#### WORK TO COMPLETE:
Work out how many lines of the material contain the string "subst". Respond with the number only.
[[ MATERIAL FOR THE TASK, beginning ]]
(** The worker that moved may only hold a version it held, or a new one. *)
Lemma recorded_once_moved s sc w x t aborts :
  inv (moved (base s) sc w x t aborts) -> recorded_once s ->
  (forall v, x = HasTask (Execution v) -> t = Some (Execution v) \/
     workers (base s) !! w = Some x /\ phases s !! w = Some Plain) ->
  recorded_once (with_base (moved (base s) sc w x t aborts) w Plain s).
Proof.
  intros Hi' [Hd Hr Hf Hn] Hx. pose proof (proj1 (inv_dispatched _ Hi')) as Hnd. cbn in Hnd.
  assert (forall v, v ∈ dispatched (base s) -> v ∈ log_exec t (dispatched (base s))) as Hgrow
    by (intros v Hv; destruct t as [[v'|v']|]; [by right|done..]).
  split; cbn; [| |intros w2 v Hw Hph|done].
  - intros w2 v [(-> & -> & _)|[_ Hw]]%list_lookup_insert_Some; [|by eapply Hgrow, Hd].
    destruct (Hx v eq_refl) as [->|[Hw _]]; [by left|by eapply Hgrow, Hd].
  - intros v Hv. by apply Hgrow, Hr.
  - apply list_lookup_insert_Some in Hw as [(-> & -> & _)|[Hne Hw]].
    + destruct (Hx v eq_refl) as [->|[Hw Hph']]; [|by eapply Hf].
      cbn in Hnd. apply NoDup_cons in Hnd as [Hnew _]. intros Hin. by apply Hnew, Hr.
    + rewrite list_lookup_insert_ne in Hph by done. by eapply Hf.
Qed.

Lemma recorded_app (h ops : list (mv_op Bytecode)) : recorded (h ++ ops) = recorded h ++ recorded ops.
Proof. apply omap_app. Qed.

(** No two workers hold the same execution task. *)
Lemma one_holder c w w2 v v2 : inv c -> workers c !! w = Some (HasTask (Execution v)) ->
  workers c !! w2 = Some (HasTask (Execution v2)) -> tx_idx v2 = tx_idx v -> w2 = w.
Proof.
  intros Hi Hw Hw2 Heq. destruct (decide (w2 = w)) as [|Hne]; [done|exfalso].
  destruct (holder_executing _ _ _ Hi Hw) as (tx & Htx & Hst & _).
  pose proof (inv_exec _ Hi _ _ Htx) as Hsum. rewrite (is_st_self Executing tx Hst) in Hsum.
  pose proof (sum_map_insert (exec_tok (tx_idx v)) _ _ _ Idle Hw) as H1.
  assert (<[w:=Idle]> (workers c) !! w2 = Some (HasTask (Execution v2))) as Hw2'
    by by rewrite list_lookup_insert_ne by done.
  pose proof (sum_map_lookup_le (exec_tok (tx_idx v)) _ _ _ Hw2') as H2.
  rewrite exec_tok_self in H1. rewrite <- Heq, exec_tok_self, Heq in H2.
  change (exec_tok (tx_idx v) Idle) with 0 in H1. lia.
Qed.

Lemma recorded_once_record s w v res results mv' ops codes addrs rs ws :
  inv (base s) -> recorded_once s ->
  workers (base s) !! w = Some (HasTask (Execution v)) -> phases s !! w = Some Plain ->
  ops = [OpBytecodes codes; OpLazy addrs; OpRecord v rs ws] ->
  recorded_once (mkPstate (base s) mv' (<[w := Recorded (flags res)]> (phases s)) results
    (abort_reason s) (history s ++ ops)).
Proof.
  intros Hi [Hd Hr Hf Hn] Hw Hph ->. split; cbn -[recorded]; rewrite ?recorded_app;
    try change (recorded (_ :: _)) with [v].
  - done.
  - intros v' [Hv|Hv%list_elem_of_singleton]%elem_of_app; [by apply Hr|]. subst v'. by eapply Hd.
  - intros w2 v2 Hw2 Hph2. apply list_lookup_insert_Some in Hph2 as [(_ & ? & _)|[Hne Hph2]]; [done|].
    intros [Hv|Hv%list_elem_of_singleton]%elem_of_app; [by eapply Hf|]. subst v2.
    apply Hne. symmetry. by eapply (one_holder (base s) w).
  - apply NoDup_app. split; [done|]. split; [|apply NoDup_singleton].
    intros v' Hv' ->%list_elem_of_singleton. by eapply Hf.
Qed.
[[ MATERIAL FOR THE TASK, end ]]
#### SOLUTION:
2